> _Records shown_
^^^^^^^^^^^^^^^^
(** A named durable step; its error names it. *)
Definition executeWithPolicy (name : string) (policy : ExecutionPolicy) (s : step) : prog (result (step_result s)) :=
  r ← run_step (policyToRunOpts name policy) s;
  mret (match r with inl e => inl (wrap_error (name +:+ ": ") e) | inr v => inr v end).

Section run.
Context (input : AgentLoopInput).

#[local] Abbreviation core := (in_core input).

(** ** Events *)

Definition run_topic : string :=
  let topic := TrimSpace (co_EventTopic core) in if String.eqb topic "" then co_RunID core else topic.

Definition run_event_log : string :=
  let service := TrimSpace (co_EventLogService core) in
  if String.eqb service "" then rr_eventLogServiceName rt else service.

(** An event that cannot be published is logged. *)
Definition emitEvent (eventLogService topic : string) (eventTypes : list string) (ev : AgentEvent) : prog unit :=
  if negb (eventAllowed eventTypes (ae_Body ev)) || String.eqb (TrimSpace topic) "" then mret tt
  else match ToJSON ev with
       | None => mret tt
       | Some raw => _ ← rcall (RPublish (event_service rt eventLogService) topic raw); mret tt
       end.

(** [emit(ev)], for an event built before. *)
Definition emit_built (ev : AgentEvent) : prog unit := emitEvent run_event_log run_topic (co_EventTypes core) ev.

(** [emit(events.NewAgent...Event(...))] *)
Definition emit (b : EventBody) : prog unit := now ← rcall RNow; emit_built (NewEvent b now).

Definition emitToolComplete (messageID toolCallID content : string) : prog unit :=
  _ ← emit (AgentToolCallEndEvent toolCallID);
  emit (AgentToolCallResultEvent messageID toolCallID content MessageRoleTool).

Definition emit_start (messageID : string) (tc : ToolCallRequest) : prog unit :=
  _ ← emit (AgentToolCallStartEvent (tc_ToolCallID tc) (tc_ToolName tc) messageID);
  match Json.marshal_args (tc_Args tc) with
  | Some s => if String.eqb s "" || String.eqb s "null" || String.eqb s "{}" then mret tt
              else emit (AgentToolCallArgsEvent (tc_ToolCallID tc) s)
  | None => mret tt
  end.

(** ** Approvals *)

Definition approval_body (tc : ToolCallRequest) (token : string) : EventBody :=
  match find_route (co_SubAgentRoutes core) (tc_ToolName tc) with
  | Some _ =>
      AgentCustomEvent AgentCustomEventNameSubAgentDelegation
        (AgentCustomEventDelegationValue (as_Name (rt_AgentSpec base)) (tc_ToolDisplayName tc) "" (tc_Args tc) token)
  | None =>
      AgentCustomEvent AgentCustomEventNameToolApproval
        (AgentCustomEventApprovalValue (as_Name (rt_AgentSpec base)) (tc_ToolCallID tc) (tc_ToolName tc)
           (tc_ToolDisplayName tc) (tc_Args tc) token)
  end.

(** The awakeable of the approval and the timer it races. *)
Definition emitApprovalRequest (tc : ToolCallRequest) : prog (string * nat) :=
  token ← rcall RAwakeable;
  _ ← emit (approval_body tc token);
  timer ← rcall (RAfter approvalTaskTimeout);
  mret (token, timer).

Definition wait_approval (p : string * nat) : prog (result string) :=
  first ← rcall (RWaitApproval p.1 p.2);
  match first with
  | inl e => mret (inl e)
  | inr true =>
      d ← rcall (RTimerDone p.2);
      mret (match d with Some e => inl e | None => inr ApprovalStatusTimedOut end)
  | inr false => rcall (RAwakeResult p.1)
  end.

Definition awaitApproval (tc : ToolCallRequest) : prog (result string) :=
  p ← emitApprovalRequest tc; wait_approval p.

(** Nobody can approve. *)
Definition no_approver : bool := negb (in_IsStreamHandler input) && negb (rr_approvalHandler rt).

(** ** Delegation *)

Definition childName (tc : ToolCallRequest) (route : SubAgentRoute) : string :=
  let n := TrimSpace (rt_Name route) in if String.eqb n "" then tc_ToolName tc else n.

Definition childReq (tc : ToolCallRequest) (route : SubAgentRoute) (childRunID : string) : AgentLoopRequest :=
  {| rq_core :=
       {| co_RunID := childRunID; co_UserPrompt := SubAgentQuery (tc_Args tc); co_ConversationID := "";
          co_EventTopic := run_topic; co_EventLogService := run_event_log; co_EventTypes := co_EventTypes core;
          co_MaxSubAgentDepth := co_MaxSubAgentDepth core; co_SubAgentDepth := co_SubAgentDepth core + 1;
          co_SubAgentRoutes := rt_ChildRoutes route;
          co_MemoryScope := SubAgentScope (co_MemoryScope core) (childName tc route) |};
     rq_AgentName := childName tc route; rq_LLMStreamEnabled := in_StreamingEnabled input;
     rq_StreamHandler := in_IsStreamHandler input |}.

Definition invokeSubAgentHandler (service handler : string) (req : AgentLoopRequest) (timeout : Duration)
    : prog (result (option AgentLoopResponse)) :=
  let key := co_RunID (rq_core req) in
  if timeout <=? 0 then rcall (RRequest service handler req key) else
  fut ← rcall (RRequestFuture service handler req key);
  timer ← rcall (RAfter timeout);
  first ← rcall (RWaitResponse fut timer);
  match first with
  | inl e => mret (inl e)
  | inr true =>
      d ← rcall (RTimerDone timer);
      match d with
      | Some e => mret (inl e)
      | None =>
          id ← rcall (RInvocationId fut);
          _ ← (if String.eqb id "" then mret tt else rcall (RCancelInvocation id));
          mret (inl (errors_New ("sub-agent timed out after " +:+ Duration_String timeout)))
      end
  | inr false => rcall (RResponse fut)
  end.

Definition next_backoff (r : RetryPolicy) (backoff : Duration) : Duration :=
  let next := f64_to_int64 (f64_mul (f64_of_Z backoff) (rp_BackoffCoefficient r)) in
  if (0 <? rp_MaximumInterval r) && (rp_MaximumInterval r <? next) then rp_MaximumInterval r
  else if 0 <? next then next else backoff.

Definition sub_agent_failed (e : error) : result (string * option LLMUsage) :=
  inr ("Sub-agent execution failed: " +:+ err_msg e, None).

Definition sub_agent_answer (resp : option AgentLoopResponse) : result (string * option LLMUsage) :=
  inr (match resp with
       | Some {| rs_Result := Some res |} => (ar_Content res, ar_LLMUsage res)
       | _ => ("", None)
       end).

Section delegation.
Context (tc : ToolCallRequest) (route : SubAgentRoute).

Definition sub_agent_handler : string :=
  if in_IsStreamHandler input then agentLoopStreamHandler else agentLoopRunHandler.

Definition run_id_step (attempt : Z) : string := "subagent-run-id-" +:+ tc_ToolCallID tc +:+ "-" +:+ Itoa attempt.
^^^^^^^^^^^^^^^^
> _Task_
Using the records above, restate word for word the lines from the one with "co_MemoryScope := SubAgentScope" through the one with "Definition invokeSubAgentHandler (service", both included.

> _Result_
          co_MemoryScope := SubAgentScope (co_MemoryScope core) (childName tc route) |};
     rq_AgentName := childName tc route; rq_LLMStreamEnabled := in_StreamingEnabled input;
     rq_StreamHandler := in_IsStreamHandler input |}.

Definition invokeSubAgentHandler (service handler : string) (req : AgentLoopRequest) (timeout : Duration)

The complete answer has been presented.